[Dataset content Boundary: Start]

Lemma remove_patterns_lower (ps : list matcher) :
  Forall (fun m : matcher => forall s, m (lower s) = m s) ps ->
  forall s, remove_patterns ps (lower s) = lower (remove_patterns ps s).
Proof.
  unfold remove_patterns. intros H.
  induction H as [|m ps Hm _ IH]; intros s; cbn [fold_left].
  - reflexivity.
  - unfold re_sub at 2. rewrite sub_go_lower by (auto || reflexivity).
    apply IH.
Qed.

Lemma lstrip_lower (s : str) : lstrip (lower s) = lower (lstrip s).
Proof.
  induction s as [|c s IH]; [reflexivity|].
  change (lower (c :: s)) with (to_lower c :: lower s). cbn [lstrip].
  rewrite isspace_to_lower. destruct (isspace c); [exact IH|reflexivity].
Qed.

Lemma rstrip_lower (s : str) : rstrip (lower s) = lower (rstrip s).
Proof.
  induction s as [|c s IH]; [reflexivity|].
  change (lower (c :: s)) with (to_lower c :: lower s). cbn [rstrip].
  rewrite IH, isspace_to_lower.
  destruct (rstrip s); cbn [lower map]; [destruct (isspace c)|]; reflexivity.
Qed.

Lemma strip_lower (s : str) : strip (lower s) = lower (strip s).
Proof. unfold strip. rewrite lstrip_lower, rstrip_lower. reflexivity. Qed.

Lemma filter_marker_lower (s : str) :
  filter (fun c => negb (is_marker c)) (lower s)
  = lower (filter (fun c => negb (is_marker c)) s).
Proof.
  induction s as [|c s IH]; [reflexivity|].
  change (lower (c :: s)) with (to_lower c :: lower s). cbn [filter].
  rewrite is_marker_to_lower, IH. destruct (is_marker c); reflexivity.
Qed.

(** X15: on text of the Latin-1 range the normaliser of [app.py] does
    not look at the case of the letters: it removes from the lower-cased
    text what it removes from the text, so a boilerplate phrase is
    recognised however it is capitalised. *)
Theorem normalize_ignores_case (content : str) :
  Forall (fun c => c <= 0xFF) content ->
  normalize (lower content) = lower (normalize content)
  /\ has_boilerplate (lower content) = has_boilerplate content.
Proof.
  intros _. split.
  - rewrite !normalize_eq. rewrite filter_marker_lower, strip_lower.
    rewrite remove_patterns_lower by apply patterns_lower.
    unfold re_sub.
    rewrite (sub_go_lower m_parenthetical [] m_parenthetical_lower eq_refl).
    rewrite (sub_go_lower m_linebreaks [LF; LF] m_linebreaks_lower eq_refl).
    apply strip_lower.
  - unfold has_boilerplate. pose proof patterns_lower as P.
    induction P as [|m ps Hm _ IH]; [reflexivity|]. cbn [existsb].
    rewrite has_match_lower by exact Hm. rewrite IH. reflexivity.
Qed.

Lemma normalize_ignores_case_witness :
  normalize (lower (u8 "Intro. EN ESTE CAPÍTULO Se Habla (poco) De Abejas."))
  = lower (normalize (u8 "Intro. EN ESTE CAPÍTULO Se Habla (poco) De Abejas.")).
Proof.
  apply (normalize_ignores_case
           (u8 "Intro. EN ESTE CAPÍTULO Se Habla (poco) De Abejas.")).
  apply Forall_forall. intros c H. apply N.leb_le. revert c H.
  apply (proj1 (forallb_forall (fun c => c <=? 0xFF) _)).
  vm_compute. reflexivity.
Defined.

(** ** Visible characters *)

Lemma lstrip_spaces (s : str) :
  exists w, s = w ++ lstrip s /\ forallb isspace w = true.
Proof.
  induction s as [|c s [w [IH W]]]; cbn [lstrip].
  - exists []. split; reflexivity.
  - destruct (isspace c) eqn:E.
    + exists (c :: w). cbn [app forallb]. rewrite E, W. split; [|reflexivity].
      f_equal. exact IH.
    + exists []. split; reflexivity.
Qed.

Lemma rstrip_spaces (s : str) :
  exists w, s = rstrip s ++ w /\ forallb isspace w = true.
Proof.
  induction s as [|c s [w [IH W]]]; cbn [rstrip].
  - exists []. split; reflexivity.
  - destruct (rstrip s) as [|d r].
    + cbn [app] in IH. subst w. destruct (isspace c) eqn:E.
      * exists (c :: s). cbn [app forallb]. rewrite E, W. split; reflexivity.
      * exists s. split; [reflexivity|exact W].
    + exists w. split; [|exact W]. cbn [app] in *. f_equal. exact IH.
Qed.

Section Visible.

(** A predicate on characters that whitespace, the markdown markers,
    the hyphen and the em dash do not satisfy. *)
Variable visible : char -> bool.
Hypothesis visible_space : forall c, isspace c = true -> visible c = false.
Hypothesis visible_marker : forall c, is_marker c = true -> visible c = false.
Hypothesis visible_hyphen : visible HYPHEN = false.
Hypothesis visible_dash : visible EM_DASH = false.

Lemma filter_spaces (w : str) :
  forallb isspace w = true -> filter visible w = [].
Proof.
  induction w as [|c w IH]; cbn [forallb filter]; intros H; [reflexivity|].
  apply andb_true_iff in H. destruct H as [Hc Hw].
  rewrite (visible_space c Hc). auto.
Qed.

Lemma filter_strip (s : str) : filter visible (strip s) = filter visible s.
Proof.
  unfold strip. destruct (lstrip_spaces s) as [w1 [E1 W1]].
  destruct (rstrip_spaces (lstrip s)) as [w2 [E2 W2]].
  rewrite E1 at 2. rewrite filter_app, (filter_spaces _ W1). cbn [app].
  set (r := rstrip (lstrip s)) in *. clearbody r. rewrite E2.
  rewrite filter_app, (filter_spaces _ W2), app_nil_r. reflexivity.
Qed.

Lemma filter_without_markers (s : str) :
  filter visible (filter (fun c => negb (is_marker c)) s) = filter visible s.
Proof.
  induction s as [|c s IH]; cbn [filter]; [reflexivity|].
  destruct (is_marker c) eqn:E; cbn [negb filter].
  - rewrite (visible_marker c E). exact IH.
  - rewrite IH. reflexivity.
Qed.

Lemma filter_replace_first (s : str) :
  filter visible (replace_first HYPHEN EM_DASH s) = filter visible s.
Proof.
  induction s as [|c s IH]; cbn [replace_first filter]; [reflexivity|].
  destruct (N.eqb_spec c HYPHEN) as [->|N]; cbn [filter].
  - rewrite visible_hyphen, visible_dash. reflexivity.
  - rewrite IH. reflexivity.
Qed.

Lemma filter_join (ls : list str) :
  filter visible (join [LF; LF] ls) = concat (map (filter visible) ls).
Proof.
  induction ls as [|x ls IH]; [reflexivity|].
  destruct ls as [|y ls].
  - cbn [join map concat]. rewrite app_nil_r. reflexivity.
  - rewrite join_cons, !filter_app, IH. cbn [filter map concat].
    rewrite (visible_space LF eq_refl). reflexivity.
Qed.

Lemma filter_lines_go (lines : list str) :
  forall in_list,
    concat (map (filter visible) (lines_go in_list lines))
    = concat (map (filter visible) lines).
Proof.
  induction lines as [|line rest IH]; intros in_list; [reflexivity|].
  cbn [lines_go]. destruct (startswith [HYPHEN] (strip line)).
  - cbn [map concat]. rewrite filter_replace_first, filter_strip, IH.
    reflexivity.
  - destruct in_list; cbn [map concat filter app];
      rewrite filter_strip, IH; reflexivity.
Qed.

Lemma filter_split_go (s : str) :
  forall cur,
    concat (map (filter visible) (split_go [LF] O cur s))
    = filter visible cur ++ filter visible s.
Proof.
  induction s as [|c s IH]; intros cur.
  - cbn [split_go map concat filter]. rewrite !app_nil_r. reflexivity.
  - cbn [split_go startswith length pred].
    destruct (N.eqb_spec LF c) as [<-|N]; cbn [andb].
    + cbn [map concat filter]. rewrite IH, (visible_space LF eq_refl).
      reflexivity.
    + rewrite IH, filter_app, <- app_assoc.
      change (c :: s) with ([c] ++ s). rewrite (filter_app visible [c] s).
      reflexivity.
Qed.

[Dataset content Boundary: End]
[Dataset content Boundary: Start]

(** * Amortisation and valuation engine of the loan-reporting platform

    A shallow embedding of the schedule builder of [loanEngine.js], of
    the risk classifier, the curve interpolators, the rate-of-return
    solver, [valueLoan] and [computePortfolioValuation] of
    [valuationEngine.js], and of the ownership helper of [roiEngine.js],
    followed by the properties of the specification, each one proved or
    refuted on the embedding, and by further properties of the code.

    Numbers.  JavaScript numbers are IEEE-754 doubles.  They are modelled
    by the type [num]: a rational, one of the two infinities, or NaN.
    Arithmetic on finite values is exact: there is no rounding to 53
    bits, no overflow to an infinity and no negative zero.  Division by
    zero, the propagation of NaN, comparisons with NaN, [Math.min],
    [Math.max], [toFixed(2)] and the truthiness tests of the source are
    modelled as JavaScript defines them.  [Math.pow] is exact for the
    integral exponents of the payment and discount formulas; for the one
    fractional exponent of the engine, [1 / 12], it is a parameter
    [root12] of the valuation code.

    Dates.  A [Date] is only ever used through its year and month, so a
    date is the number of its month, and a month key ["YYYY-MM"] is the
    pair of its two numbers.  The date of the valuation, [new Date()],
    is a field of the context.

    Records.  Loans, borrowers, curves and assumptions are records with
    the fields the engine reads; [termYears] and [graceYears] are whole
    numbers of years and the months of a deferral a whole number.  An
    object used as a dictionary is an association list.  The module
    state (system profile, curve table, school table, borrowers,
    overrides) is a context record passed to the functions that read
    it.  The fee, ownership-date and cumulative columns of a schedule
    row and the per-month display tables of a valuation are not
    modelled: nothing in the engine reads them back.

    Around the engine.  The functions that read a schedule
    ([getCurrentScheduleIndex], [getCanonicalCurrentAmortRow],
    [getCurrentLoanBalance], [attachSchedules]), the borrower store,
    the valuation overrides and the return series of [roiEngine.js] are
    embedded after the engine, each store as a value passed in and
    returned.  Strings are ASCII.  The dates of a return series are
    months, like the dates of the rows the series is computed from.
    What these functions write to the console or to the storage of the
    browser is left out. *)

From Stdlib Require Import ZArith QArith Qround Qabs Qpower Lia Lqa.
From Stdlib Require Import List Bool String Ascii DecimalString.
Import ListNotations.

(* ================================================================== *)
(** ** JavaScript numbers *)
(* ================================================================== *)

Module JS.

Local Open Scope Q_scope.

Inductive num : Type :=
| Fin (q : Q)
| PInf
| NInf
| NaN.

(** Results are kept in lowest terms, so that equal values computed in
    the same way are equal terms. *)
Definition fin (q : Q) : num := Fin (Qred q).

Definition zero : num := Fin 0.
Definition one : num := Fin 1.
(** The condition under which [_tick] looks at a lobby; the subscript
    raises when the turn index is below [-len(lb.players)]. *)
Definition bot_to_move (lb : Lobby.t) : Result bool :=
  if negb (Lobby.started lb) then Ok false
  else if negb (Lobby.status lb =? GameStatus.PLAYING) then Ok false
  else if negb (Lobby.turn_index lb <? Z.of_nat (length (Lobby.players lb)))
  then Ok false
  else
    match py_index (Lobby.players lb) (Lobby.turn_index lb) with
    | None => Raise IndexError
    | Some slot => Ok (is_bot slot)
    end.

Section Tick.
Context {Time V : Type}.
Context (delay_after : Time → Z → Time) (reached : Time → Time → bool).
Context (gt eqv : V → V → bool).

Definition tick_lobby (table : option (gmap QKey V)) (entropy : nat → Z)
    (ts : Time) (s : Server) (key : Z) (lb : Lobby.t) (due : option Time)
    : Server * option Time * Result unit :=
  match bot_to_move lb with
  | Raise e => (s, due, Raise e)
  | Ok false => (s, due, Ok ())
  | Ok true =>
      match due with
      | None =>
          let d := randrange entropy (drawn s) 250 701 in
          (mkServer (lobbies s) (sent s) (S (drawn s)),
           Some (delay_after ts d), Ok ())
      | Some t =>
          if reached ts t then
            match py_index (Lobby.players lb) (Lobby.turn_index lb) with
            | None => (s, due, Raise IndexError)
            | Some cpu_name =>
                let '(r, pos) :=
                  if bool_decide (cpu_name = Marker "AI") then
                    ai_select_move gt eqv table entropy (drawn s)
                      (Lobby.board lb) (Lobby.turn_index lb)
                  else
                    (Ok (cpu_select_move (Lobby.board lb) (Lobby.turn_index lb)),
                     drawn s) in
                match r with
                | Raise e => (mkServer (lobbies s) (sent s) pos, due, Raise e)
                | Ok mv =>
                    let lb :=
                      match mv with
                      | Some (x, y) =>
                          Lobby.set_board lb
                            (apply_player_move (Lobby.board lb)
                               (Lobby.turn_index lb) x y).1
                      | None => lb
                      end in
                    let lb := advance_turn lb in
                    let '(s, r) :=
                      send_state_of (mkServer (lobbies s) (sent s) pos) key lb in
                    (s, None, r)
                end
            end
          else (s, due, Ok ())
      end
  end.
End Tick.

[Dataset content Boundary: End]

Scan the entries above. Copy each line that has the string "Import".

• **Exercise result**:
From Stdlib Require Import ZArith QArith Qround Qabs Qpower Lia Lqa.
From Stdlib Require Import List Bool String Ascii DecimalString.
Import ListNotations.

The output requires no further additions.